======== SUPPLIED DATA

(** * rsocket-py: the error taxonomy and first-frame validation

    A shallow embedding of [rsocket/errors.py] together with the two
    interaction state machines whose behaviour the test-suite
    ([tests/rsocket/test_rsocket.py]) exercises.

    Python integers are [Z], Python [str] is [string], and a Python
    call that may either [return] a value or [raise] an exception is a
    value of type [outcome]. *)

From Stdlib Require Import ZArith String Ascii List Lia Bool.
From Stdlib Require Import DecimalPos DecimalZ DecimalString.
Import ListNotations.

Local Open Scope string_scope.
Local Open Scope Z_scope.

(** ** Python built-ins used by the sources *)

(** [str(n)] for an [int]: decimal digits, a leading minus sign for
    negative numbers.  This is what the [{}] placeholder of
    [str.format] produces for an integer argument. *)
Definition str_int (n : Z) : string :=
  NilZero.string_of_int (Z.to_int n).

(** [needle in haystack] for two strings. *)
Fixpoint contains (needle haystack : string) : bool :=
  if prefix needle haystack then true
  else match haystack with
       | EmptyString => false
       | String _ rest => contains needle rest
       end.

(** [ch in s] for a single character. *)
Fixpoint occurs (ch : ascii) (s : string) : bool :=
  match s with
  | EmptyString => false
  | String c rest => if Ascii.eqb ch c then true else occurs ch rest
  end.

(** ** [rsocket.frame]: the names [errors.py] imports *)

Module Frame.

(** [ErrorCode]: the enumeration is declared in [rsocket/frame.py];
    [errors.py] only compares against eight of its members, so the
    table of their integer values is a parameter of everything
    below. *)
Class ErrorCode : Type := {
  INVALID_SETUP : Z;
  UNSUPPORTED_SETUP : Z;
  REJECTED_SETUP : Z;
  CONNECTION_ERROR : Z;
  APPLICATION_ERROR : Z;
  REJECTED : Z;
  CANCELED : Z;
  INVALID : Z
}.

(** The members [handle] recognises on stream id 0, and those it
    recognises on any other stream id, in the order it tests them. *)
Definition connection_codes `{ErrorCode} : list Z :=
  [INVALID_SETUP; UNSUPPORTED_SETUP; REJECTED_SETUP; CONNECTION_ERROR].

Definition stream_codes `{ErrorCode} : list Z :=
  [APPLICATION_ERROR; REJECTED; CANCELED; INVALID].

(** The values the RSocket wire protocol assigns to these members;
    used to instantiate the table on concrete inputs. *)
Definition protocol_codes : ErrorCode := {|
  INVALID_SETUP := 0x001;
  UNSUPPORTED_SETUP := 0x002;
  REJECTED_SETUP := 0x003;
  CONNECTION_ERROR := 0x101;
  APPLICATION_ERROR := 0x201;
  REJECTED := 0x202;
  CANCELED := 0x203;
  INVALID := 0x204
|}.

(** Modelled from the spec: the frame classes of [rsocket/frame.py],
    which is not among the sources.  A decoded frame is a record
    tagged with one of the frame types of the codec boundary and
    carrying a stream id. *)
Inductive FrameType : Type :=
| SETUP | RESUME | REQUEST_FNF | REQUEST_RESPONSE | REQUEST_STREAM
| REQUEST_CHANNEL | REQUEST_N | CANCEL | PAYLOAD | ERROR | KEEPALIVE.

Record Frame : Type := mkFrame {
  frame_type : FrameType;
  stream_id : Z
}.

(** [isinstance(frame, SetupFrame)] *)
Definition isinstance_SetupFrame (frame : Frame) : bool :=
  match frame_type frame with
  | SETUP => true
  | _ => false
  end.

(** [isinstance(frame, ResumeFrame)] *)
Definition isinstance_ResumeFrame (frame : Frame) : bool :=
  match frame_type frame with
  | RESUME => true
  | _ => false
  end.

End Frame.

(** ** [rsocket/errors.py] *)

Module Errors.
Import Frame.

Definition ERROR_INVALID_STREAM : string :=
  "SETUP or RESUME is not a frame with stream id of 0".
Definition ERROR_INVALID_FIRST_FRAME : string :=
  "first frame must be setup or resume".
Definition ERROR_UNSUPPORTED_RESUME : string :=
  "unsupported resume yet".

(** The subclasses of [CustomException].  None of them adds a field
    or overrides a method, so an exception object is its class
    together with the two attributes [__init__] stores. *)
Inductive ExceptionClass : Type :=
| InvalidSetup | RejectedSetup | UnsupportedSetup | ConnectionError
| IllegalArgument | Application | Rejected | Connection | Canceled
| Invalid.

Record CustomException : Type := mkCustomException {
  exn_class : ExceptionClass;
  err_code : Z;
  err_msg : string
}.

Definition InvalidSetupException := mkCustomException InvalidSetup.
Definition RejectedSetupException := mkCustomException RejectedSetup.
Definition UnsupportedSetupException := mkCustomException UnsupportedSetup.
Definition ConnectionErrorException := mkCustomException ConnectionError.
Definition IllegalArgumentException := mkCustomException IllegalArgument.
Definition ApplicationException := mkCustomException Application.
Definition RejectedException := mkCustomException Rejected.
Definition ConnectionException := mkCustomException Connection.
Definition CanceledException := mkCustomException Canceled.
Definition InvalidException := mkCustomException Invalid.

(** What a call does: it hands back a value or it raises. *)
Inductive outcome (A : Type) : Type :=
| Return (a : A)
| Raise (e : CustomException).
Arguments Return {A} a.
Arguments Raise {A} e.

Section WithErrorCode.
Context {EC : ErrorCode}.

(** [RuntimeExceptions.handle] *)
Definition handle (stream_id err_code : Z) (err_msg : string)
  : outcome CustomException :=
  if stream_id =? 0 then
    if err_code =? INVALID_SETUP then
      Return (InvalidSetupException err_code err_msg)
    else if err_code =? UNSUPPORTED_SETUP then
      Return (UnsupportedSetupException err_code err_msg)
    else if err_code =? REJECTED_SETUP then
      Return (RejectedSetupException err_code err_msg)
    else if err_code =? CONNECTION_ERROR then
      Return (ConnectionErrorException err_code err_msg)
    else
      Return (IllegalArgumentException err_code
                ("Invalid Error frame in Stream ID 0: "
                   ++ str_int stream_id ++ ", '" ++ err_msg ++ "'"))
  else
    if err_code =? APPLICATION_ERROR then
      Return (ApplicationException err_code err_msg)
    else if err_code =? REJECTED then
      Return (RejectedException err_code err_msg)
    else if err_code =? CANCELED then
      Return (CanceledException err_code err_msg)
    else if err_code =? INVALID then
      Return (InvalidException err_code err_msg)
    else
      Return (IllegalArgumentException err_code
                ("Invalid Error frame in Stream ID 0: "
                   ++ str_int stream_id ++ ", '" ++ err_msg ++ "'")).

(** [verify_first_frame]; falling off the end returns [None]. *)
Definition verify_first_frame (frame : Frame) : outcome unit :=
  if negb (stream_id frame =? 0) then
    Raise (InvalidSetupException INVALID_SETUP ERROR_INVALID_STREAM)
  else if negb (isinstance_SetupFrame frame) then
    Raise (InvalidSetupException INVALID_SETUP ERROR_INVALID_FIRST_FRAME)
  else
    Return tt.

(** The codes [handle] maps to a dedicated class at a given
    stream id. *)
Definition mapped_codes (stream_id : Z) : list Z :=
  if stream_id =? 0 then connection_codes else stream_codes.

End WithErrorCode.

End Errors.


(** ** Interaction state machines

    The multiplexer ([rsocket/rsocket.py]) and the reactive producer it
    drives are not among the sources; only the tests that exercise
    them are.  The two machines below follow the specification of the
    interaction models. *)

Module Interaction.

(** Modelled from the spec: the lifecycle states common to all
    interaction models, [Initiated -> Active -> {Completed | Errored |
    Canceled}]; the multiplexer that implements them is missing. *)
Inductive Lifecycle : Type :=
| Initiated | Active | Completed | Errored | Canceled.

(** Modelled from the spec: the terminal states of the missing stream
    state machine; they are absorbing. *)
Definition terminal (l : Lifecycle) : bool :=
  match l with
  | Completed | Errored | Canceled => true
  | Initiated | Active => false
  end.

End Interaction.

Module RequestStream.
Import Interaction.

Section Machine.
Context {Item : Type}.

(** Modelled from the spec: the responder's state machine of one
    request-stream, missing with the multiplexer.  [credit] is the
    outstanding request-n credit, [producer] what the reactive
    producer returned by the handler has yet to yield, and [emitted]
    the payload frames sent so far, oldest first. *)
Record Stream : Type := mkStream {
  state : Lifecycle;
  credit : Z;
  producer : list Item;
  emitted : list Item
}.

================

[WORK REQUEST] Your task is to restate, word for word, only those lines above that fall between the line holding "CANCELED := 0x203;" and the line holding "tagged with one", inclusive.

[ANSWER SECTION]
  CANCELED := 0x203;
  INVALID := 0x204
|}.

(** Modelled from the spec: the frame classes of [rsocket/frame.py],
    which is not among the sources.  A decoded frame is a record
    tagged with one of the frame types of the codec boundary and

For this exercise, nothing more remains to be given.